Step 4 — Bring up orchestration

This is the step that turns a folder of files into a running system — and the one most people miss. Aspire provisions your database and cache; you do not start containers by hand, and you run it before any netscript db command. Run it from the aspire/ subfolder so the CLI finds apphost.mts:

cd aspire
aspire restore   # once per machine: restores the Aspire SDK modules into .aspire/
aspire start       # starts the AppHost and every declared resource

aspire start brings up the Postgres database, the Redis cache, and your products service together, then prints a URL and a one-time login token for the Aspire dashboard:

http://localhost:18888

The dashboard lists every resource (postgres, redis, your service), live console logs, and distributed traces. Leave aspire start running in this terminal — it is your storefront's control plane for the rest of the track.

Verify your progress

The example products service exposes a plain health endpoint. In a second terminal — leave aspire start going in the first — confirm the service answers on port 3001:

curl http://localhost:3001/health

You should get a healthy JSON response. Then type-check the whole workspace from the project root to confirm the scaffold, contracts, and service all line up:

deno task check

A clean check, plus a healthy curl, means the scaffold is sound.
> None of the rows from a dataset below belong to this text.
(** The speed [start_movement] computes between two positions of the unit
    interval is a number from 0 to 12500 mm/s; the computation can only
    fail on the conversion of the duration. *)
Lemma speed_computation (position current : float) (duration_ms : Z) :
  unit_ok position -> unit_ok current -> (10 <= duration_ms)%Z ->
  match
    (if flt f0_001 (fabs (fsub position current)) then
       let distance_mm := fmul (fabs (fsub position current)) f125 in
       d <- float_of_int duration_ms ;;
       secs <- truediv d f1000 ;;
       truediv distance_mm secs
     else Ok f0)
  with
  | Ok speed => speed_ok speed
  | Raise e => float_of_int duration_ms = Raise e
  end.
Proof.
  intros Hp Hc Hd.
  destruct (flt f0_001 (fabs (fsub position current))).
  2:{ unfold speed_ok. rewrite FV_f0. repeat split; try reflexivity; lra. }
  destruct (distance_in_unit _ _ Hp Hc) as (Vd & Fd & Bd).
  set (distance := fabs (fsub position current)) in *. cbv zeta.
  pose proof (fmul_RndS distance f125 Vd eq_refl Fd eq_refl) as Hm.
  rewrite FV_f125 in Hm.
  assert (Bm : FV f0 <= FV distance * 125 <= FV f125) by (rewrite FV_f0, FV_f125; lra).
  destruct (RndS_between _ _ f0 f125 Hm valid_f0 eq_refl eq_refl eq_refl Bm)
    as (Vm & Fm & Bm').
  rewrite FV_f0, FV_f125 in Bm'.
  destruct (float_of_int duration_ms) as [d|e] eqn:Hf; cbn [bind]; [|reflexivity].
  destruct (float_of_int_ge_10 _ _ Hd Hf) as (V & F & B).
  destruct (secs_lower_bound d V F B) as (Vs & Fs & Bs).
  unfold truediv at 1. change (is_zero f1000) with false. cbn [bind].
  set (secs := SFdiv prec emax d f1000) in *.
  assert (Zs : is_zero secs = false) by (apply is_zero_FV; auto; lra).
  unfold truediv. rewrite Zs.
  pose proof (fdiv_RndS _ secs Vm Vs Fm Fs Zs) as Hq.
  set (mm := fmul distance f125) in *.
  assert (Bq : FV f0 <= FV mm / FV secs <= FV f12500).
  { rewrite FV_f0, FV_f12500.
    assert (Ps : 0 < FV secs) by lra.
    assert (Pi : 0 < / FV secs) by (apply Rinv_0_lt_compat; exact Ps).
    split.
    - apply Rmult_le_pos; lra.
    - apply Rmult_le_reg_r with (FV secs); [exact Ps|].
      unfold Rdiv. rewrite Rmult_assoc, Rinv_l by lra. lra. }
  destruct (RndS_between _ _ f0 f12500 Hq valid_f0 eq_refl eq_refl eq_refl Bq)
    as (Vq & Fq & Bq').
  rewrite FV_f0, FV_f12500 in Bq'. repeat split; auto; lra.
Qed.

(** Whenever [start_movement] returns from a position of the unit interval,
    the speed it leaves is a number from 0 to 12500 mm/s. *)
Lemma start_movement_speed (self : t) (position : float) (duration_ms : Z) (now : float) :
  unit_ok (current_position self) -> valid position = true ->
  match start_movement self position duration_ms now with
  | Ok self' =>
      exists speed, self' = started self position duration_ms now speed /\ speed_ok speed
  | Raise e => True
  end.
Proof.
  intros Hc Vp. unfold start_movement. fold (clamp position).
  pose proof (speed_computation (clamp position) (current_position self)
                (Z.max 10 duration_ms) (clamp_unit_ok position Vp) Hc
                (Z.le_max_l 10 duration_ms)) as H.
  cbv zeta in H.
  match goal with
  | |- context [bind ?c _] => destruct c as [speed|e]
  end; cbn [bind]; [|exact I].
  exists speed. split; [reflexivity | exact H].
Qed.

End SpeedFacts.

(** ** Runs of the model *)

Section LoopFacts.

Import FloatSem SimSpec HandySimulator LoopSpec.
Local Open Scope R_scope.

Lemma speed_ok_f0 : speed_ok f0.
Proof. unfold speed_ok. rewrite FV_f0. repeat split; try reflexivity; lra. Qed.

Lemma start_movement_shape (self : t) (position : float) (duration_ms : Z)
    (now : float) (self' : t) :
  start_movement self position duration_ms now = Ok self' ->
  exists speed, self' = started self position duration_ms now speed.
Proof.
  unfold start_movement. fold (clamp position).
  match goal with
  | |- context [bind ?c _] => destruct c as [speed|e]
  end; cbn [bind]; intros H; [|discriminate].
  injection H as <-. exists speed. reflexivity.
Qed.


(** The two outcomes of [update_position] on an active movement. *)
Lemma update_position_cases (self : t) (m : Movement.t) (now : float) :
  current_movement self = Some m -> Movement.is_active m = true ->
  (10 <= Movement.duration_ms m)%Z ->
  let elapsed := fsub now (Movement.start_time_ms m) in
  (float_ge_int elapsed (Movement.duration_ms m) = true /\
   update_position self now = Ok (arrived self m)) \/
  (float_ge_int elapsed (Movement.duration_ms m) = false /\
   ((exists d, float_of_int (Movement.duration_ms m) = Ok d /\ is_zero d = false /\
               update_position self now =
               Ok (moved self (lerp m (SFdiv prec emax elapsed d)))) \/
    (float_of_int (Movement.duration_ms m) = Raise OverflowError /\
     update_position self now = Raise OverflowError))).
Proof.
  intros Hm A D elapsed.
  destruct (float_ge_int elapsed (Movement.duration_ms m)) eqn:G.
  - left. split; [reflexivity|]. apply update_position_arrive; assumption.
  - right. split; [reflexivity|].
    destruct (float_of_int (Movement.duration_ms m)) as [d|e] eqn:Hf.
    + left. destruct (float_of_int_ge_10 _ _ D Hf) as (V & F & B).
      assert (Z : is_zero d = false) by (apply is_zero_FV; auto; lra).
      exists d. split; [reflexivity|]. split; [exact Z|].
      apply update_position_move; assumption.
    + right. pose proof (float_of_int_raises _ _ Hf) as ->. split; [reflexivity|].
      unfold update_position. rewrite Hm, A. fold elapsed. rewrite G, Hf. reflexivity.
Qed.

Lemma update_position_inactive (self : t) (m : Movement.t) (now : float) :
  current_movement self = Some m -> Movement.is_active m = false ->
  update_position self now = Ok self.
Proof. intros H A. unfold update_position. rewrite H, A. reflexivity. Qed.

Lemma record_ok_step (self : t) (o : op) : record_ok self -> record_ok (apply_op self o).
Proof.
  intros H. unfold apply_op. destruct o as [position duration_ms now|now]; cbn [run_op].
  - destruct (start_movement self position duration_ms now) as [self'|e] eqn:E;
      [|exact H].
    apply start_movement_shape in E. destruct E as [speed ->].
    unfold record_ok, started. cbn. repeat split. lia.
  - destruct (current_movement self) as [m|] eqn:Hm.
    + pose proof H as H'. unfold record_ok in H'. rewrite Hm in H'.
      destruct H' as (A & D & T).
      destruct (update_position_cases self m now Hm A D)
        as [[_ E]|[_ [(d & _ & _ & E)|[_ E]]]]; rewrite E.
      * exact I.
      * unfold record_ok, moved. cbn. rewrite Hm. auto.
      * exact H.
    + rewrite (update_position_idle self now Hm). exact H.
Qed.

Lemma record_ok_run (ops : list op) (self : t) :
  record_ok self -> record_ok (run_ops self ops).
Proof.
  revert self. induction ops as [|o ops IH]; intros self H; [exact H|].
  cbn [run_ops fold_left]. apply IH. apply record_ok_step. exact H.
Qed.

(** Integers below [2^53] convert to floats without rounding. *)
Lemma float_of_int_exact (n : Z) :
  (0 <= n < 2 ^ 53)%Z ->
  exists d, float_of_int n = Ok d /\ valid d = true /\ finite d = true /\ FV d = IZR n.
Proof.
  intros Hn. destruct (Z.eq_dec n 0) as [->|Hz].
  { exists (S754_zero false). repeat split; reflexivity. }
  destruct (float_of_int_between n f0 max_float valid_f0 eq_refl valid_max_float eq_refl)
    as (d & Hf & V & F & _).
  { rewrite FV_f0, FV_max_float. split; apply IZR_le; [lia|].
    unfold max_double. lia. }
  exists d. repeat split; auto.
  destruct (float_of_int_RndS n d Hf) as [HR _].
  assert (Hp : 0 < IZR n) by (apply IZR_lt; lia).
  destruct HR as [[_ HR]|[[C _]|[C _]]]; [|lra|lra].
  destruct (Rnd_XV _ _ (Rlt_le _ _ Hp) HR) as (E & N & HB & HN & HX).
  assert (HE : (E <= 0)%Z).
  { destruct HB as [[-> _]|[_ [HL _]]]; [lia|].
    assert (Hlt : bpow (E + 52) < bpow 53).
    { eapply Rle_lt_trans; [exact HL|]. rewrite <- IZR_pow2 by lia. apply IZR_lt. lia. }
    apply bpow_lt_inv in Hlt. lia. }
  assert (HI : IZR n * bpow (- E) = IZR (n * 2 ^ (- E))).
  { rewrite mult_IZR, IZR_pow2 by lia. reflexivity. }
  rewrite HI in HN.
  pose proof (nearest_even_unique _ _ _ HN (nearest_even_IZR _)) as ->.
  rewrite <- HI, Rmult_assoc, (Rmult_comm (bpow (- E))), bpow_cancel, Rmult_1_r in HX.
  rewrite (XV_finite d F) in HX. rewrite HX. apply Rmin_left.
  apply Rlt_le. apply Rlt_trans with (bpow 53).
  - rewrite <- IZR_pow2 by lia. apply IZR_lt. lia.
  - apply bpow_lt. lia.
Qed.

(** Once the clock has advanced by the duration, the test of
    [update_position] sees it. *)
Lemma elapsed_reaches (now later : float) (duration_ms : Z) :
  clock_ok now -> clock_ok later -> (0 <= duration_ms < 2 ^ 53)%Z ->
  IZR duration_ms <= FV later - FV now ->
  float_ge_int (fsub later now) duration_ms = true.
Proof.
  intros [Vn Fn] [Vl Fl] Hd H.
  destruct (float_of_int_exact duration_ms Hd) as (d & _ & V & F & E).
  pose proof (fsub_RndS later now Vl Vn Fl Fn) as HR.
  assert (Hle : FV d <= FV later - FV now) by (rewrite E; exact H).
  pose proof (RndS_mono _ _ _ _ Hle (RndS_exact d V F) HR) as Hm.
  rewrite (XV_finite d F), E in Hm.
  destruct (RndS_valid _ _ HR) as [_ N].
  destruct (fsub later now) as [s|[]| |s m e] eqn:Ee; try discriminate.
  - apply float_ge_int_spec; [reflexivity | exact Hm].
  - exfalso. cbn [XV] in Hm. pose proof (bpow_pos 1024).
    assert (0 <= IZR duration_ms) by (apply IZR_le; lia). lra.
  - reflexivity.
  - apply float_ge_int_spec; [reflexivity | exact Hm].
Qed.

(** A tick keeps the simulator either on the movement [m] or at rest at its
    target. *)
Lemma tick_toward (m : Movement.t) (self : t) (now : float) :
  Movement.is_active m = true ->
  (10 <= Movement.duration_ms m <= max_double)%Z ->
  self = at_rest (Movement.target_position m) \/
  (current_movement self = Some m /\
   target_position self = Movement.target_position m) ->
  exists self',
    update_position self now = Ok self' /\
    (self' = at_rest (Movement.target_position m) \/
     (current_movement self' = Some m /\
      target_position self' = Movement.target_position m)).
Proof.
  intros A [D Dmax] [->|[Hm T]].
  - exists (at_rest (Movement.target_position m)). split; [reflexivity | left; reflexivity].
  - destruct (update_position_cases self m now Hm A D)
      as [[_ E]|[_ [(d & _ & _ & E)|[C _]]]].
    + eexists. split; [exact E|]. left. unfold arrived, at_rest. rewrite T. reflexivity.
    + eexists. split; [exact E|]. right. unfold moved. cbn. auto.
    + exfalso.
      destruct (float_of_int_between (Movement.duration_ms m) f10 max_float
                  eq_refl eq_refl valid_max_float eq_refl) as (d & Hd & _).
      * rewrite FV_f10, FV_max_float. split; apply IZR_le; lia.
      * congruence.
Qed.

Lemma ticks_toward (m : Movement.t) (times : list float) :
  Movement.is_active m = true ->
  (10 <= Movement.duration_ms m <= max_double)%Z ->
  forall self,
    self = at_rest (Movement.target_position m) \/
    (current_movement self = Some m /\
     target_position self = Movement.target_position m) ->
    exists self',
      ticks self times = Ok self' /\
      (self' = at_rest (Movement.target_position m) \/
       (current_movement self' = Some m /\
        target_position self' = Movement.target_position m)).
Proof.
  intros A D. induction times as [|now times IH]; intros self H.
  - exists self. split; [reflexivity | exact H].
  - destruct (tick_toward m self now A D H) as (s1 & E1 & H1).
    destruct (IH s1 H1) as (s2 & E2 & H2).
    exists s2. cbn [ticks]. rewrite E1. cbn [bind]. auto.
Qed.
  • [ ] netscript --help lists the public command groups.
  • [ ] my-shop/ exists with contracts/, services/products/, and aspire/.
  • [ ] aspire start is up; the dashboard at http://localhost:18888 shows postgres and redis healthy.
  • [ ] curl http://localhost:3001/health returns healthy JSON.
  • [ ] deno task check passes with no errors.

What you built

A real NetScript workspace, my-shop/: a shared contracts/ workspace, a products service, a Fresh app, and a Postgres database plus Redis cache — all orchestrated by Aspire and visible in one dashboard. Next, you turn that placeholder products service into a real, typed catalog.